%%

(* ===== verification/Entities.v ===== *)
(** * Entities: the records the pages receive from the data hooks

    The types [Service] (from [@/hooks/useServices]), the invoice rows of
    [@/hooks/useInvoices], the profile of [@/hooks/useProfile] and the user of
    [@/hooks/useAuth] are declared outside [src/]; their fields are taken from
    the spec (section 3) and from the literals and field reads of the pages
    ([Index.tsx] builds three [Service] values field by field).  Each record
    lives in a module of its own so that its fields keep the names of the
    TypeScript properties. *)

From S2P Require Import Prelude.

Local Open Scope Z_scope.

Module User.
(** The authenticated user: the pages read [user.id] and [user.email]. *)
Record t := mk { id : string; email : string }.

#[global] Instance eq_dec : EqDecision t.
Proof. solve_decision. Defined.
End User.

Module Profile.
(** The signed-in user's profile; [display_name] may be null. *)
Record t := mk { display_name : option string; company_name : option string }.

#[global] Instance eq_dec : EqDecision t.
Proof. solve_decision. Defined.
End Profile.

Module Service.
(** The denormalised owner information joined into a service row. *)
Record owner := mk_owner { company_name : string; display_name : string }.

Record t := mk {
  id : string;
  user_id : string;
  title : string;
  description : string;
  category : string;
  price_range : string;
  location : string;
  is_active : bool;
  created_at : string;
  updated_at : string;
  profiles : option owner
}.

#[global] Instance owner_eq_dec : EqDecision owner.
Proof. solve_decision. Defined.
#[global] Instance eq_dec : EqDecision t.
Proof. solve_decision. Defined.
End Service.

Module Invoice.
(** An invoice row: [month] and [sales_amount] are integer columns
    ([sales_amount] in cents), [invoice_date] an ISO date. *)
Record t := mk {
  id : string;
  month : Z;
  sales_amount : Z;
  invoice_date : string;
  description : option string;
  created_at : string
}.

#[global] Instance eq_dec : EqDecision t.
Proof. solve_decision. Defined.
End Invoice.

%%

What is needed:
Starting at the line that contains "([sales_amount] in cents), [invoice_date]", copy every line down to the last line of the records above, exactly as written.

Written solution:
    ([sales_amount] in cents), [invoice_date] an ISO date. *)
Record t := mk {
  id : string;
  month : Z;
  sales_amount : Z;
  invoice_date : string;
  description : option string;
  created_at : string
}.

#[global] Instance eq_dec : EqDecision t.
Proof. solve_decision. Defined.
End Invoice.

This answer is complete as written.